Structural basis of the regulation by CDK11 kinase of early spliceosome activation and evidence for its proofreading by DHX15 helicase
摘要
Formation of the activated human spliceosome (Bact) involves major structural rearrangements, leading to the catalytically active U2/U6 RNA core. This process involves at least two intermediates, pre-Bact-1 and pre-Bact-2, and is regulated by CDK11-mediated phosphorylation of the U2 snRNP protein SF3B1. However, the mechanisms of this essential step are poorly understood. Here we present the cryo-EM structure of a spliceosome stalled – by the CDK11 inhibitor OTS964 – in a previously undescribed early-activated state, termed pre-Bact-OTS, shortly after dissociation of U4 snRNP. In pre-Bact-OTS, the U2-SF3B6 protein is retained in a C-terminal region of the super-helical U2-SF3B1 HEAT domain (SF3B1HEAT) that clamps the U2/branch-site helix.

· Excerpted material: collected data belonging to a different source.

Lemma example_unpacks nchan nbit decimation d c ms : mark5_example_unpacker nchan nbit decimation = Some ms ->
  new_mark5_format_mark5b nchan nbit decimation = Some (d, c) -> good_decimation decimation -> (d_step d decimation | MK5B_PAYLOADSIZE) ->
  unpacks nchan nbit decimation d ms.
Proof.
  intros Hi Hn Hd Hdiv. split; [|done|done]. exists (mark5_example_stream nchan nbit decimation), c.
  split; [exact Hi|]. do 3 (split; [reflexivity|]). split; [split; cbn; lia|exact Hn].
Qed.

(** Four channels of two bits; the second frame is marked as invalid. *)
Definition mark5_example_data : buffer :=
  mark5_example_frame 0 (Z.to_nat 10000) 0 0x1B ++ mark5_example_frame 0x80 (Z.to_nat 10000) 0 0x1B.

Lemma mark5_example_data_facts : bytes_ok mark5_example_data /\ Z.of_nat (length mark5_example_data) = 20032.
Proof. split; [apply bytes_ok_check; by vm_compute|by vm_compute]. Qed.


(** Two channels of two bits, decimated by 2, in a frame that is marked as invalid:
    three samples are asked for, and the result is -3. *)
Lemma mark5_unpack_result_witness :
  exists ms r ms' data', mark5_example_unpacker 2 2 2 = Some ms /\
    mark5_unpack_with_offset mark5b_decode_4bitstream_2bit_decimation2 mark5_example_data ms 0 10000 (replicate 2 (replicate 3 Zero)) 3 = Some (r, ms', data') /\
    r < 0.
Proof.
  destruct mark5_example_data_facts as [Hb Hl].
  assert (Hbt : blanks mark5_example_data 0 1 3 10000 = 3)
    by (vm_compute; reflexivity).
  revert Hb Hl Hbt. generalize mark5_example_data. intros mem Hb Hl Hbt.
  assert (Hi : exists ms, mark5_example_unpacker 2 2 2 = Some ms /\ ms_next ms = mark5_stream_unpacker_next) by (eexists; split; reflexivity).
  destruct Hi as (ms & Hi & Hn). exists ms.
  assert (Hu : unpacks 2 2 2 mark5b_decode_4bitstream_2bit_decimation2 ms).
  { eapply example_unpacks; [exact Hi|reflexivity|right; left; reflexivity|exists 10000; reflexivity]. }
  destruct (mark5_unpack_result mem 0 2 2 2 2 mark5b_decode_4bitstream_2bit_decimation2 ms 10000 3 (replicate 2 (replicate 3 Zero)) Hb ltac:(lia)
    ltac:(rewrite Hl; vm_compute; congruence) Hu ltac:(rewrite Hn; exact I) ltac:(lia) ltac:(vm_compute; reflexivity)
    (room_replicate 2 3 3 ltac:(lia))) as (r & ms' & data' & E & _ & _ & Hneg).
  exists r, ms', data'. split; [exact Hi|]. split; [exact E|]. apply Hneg; [exact Hbt|lia].
Defined.

(** ** The end of the data *)

(** After the last sample of a frame the decoder goes to the next one at once: at the
    end of the data the blanker of an unpacker reads behind them, and a stream in
    memory returns -1 with all samples decoded.  Data without headers have no byte
    for the mark. *)
Lemma unpack_last_sample :
  let frame := mark5_example_frame 0 (Z.to_nat 10000) 0 0x1B in let data := replicate 4 [Zero] in
  (ms ← mark5_example_unpacker 4 2 1; mark5_unpack_with_offset mark5b_decode_8bitstream_2bit_decimation1 frame ms 0 9999 data 1) = None /\
  (ms ← mark5_example_unpacker 4 2 1; mark5_unpack_with_offset mark5b_decode_8bitstream_2bit_decimation1 (frame ++ frame) ms 0 9999 data 1) <> None.
Proof. cbv zeta. split; [vm_compute; reflexivity|]. vm_compute. discriminate. Qed.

In contrast, in pre-Bact-1, SF3B6 is repositioned to SF3B1’s N-terminal HEAT repeats, thereby preventing a steric clash of SF3B6 with PRP8 during the pre-Bact-OTS-to-pre-Bact-1 transition. We infer that the CDK11-mediated phosphorylation of SF3B1 drives the relocation of SF3B6, gating progression to Bact formation. In pre-Bact-OTS, we also located the RNA helicase DHX15 at the N-terminal region of SF3B1HEAT, assisted by the SR140/SPF45/CHERP/SUGP1 protein complex. These results suggest the involvement of DHX15 in kinase-mediated proofreading of the early-activated spliceosome, by competing with CDK11’s phosphorylation of SF3B1, and thus with relocation of SF3B6 at SF3B1HEAT.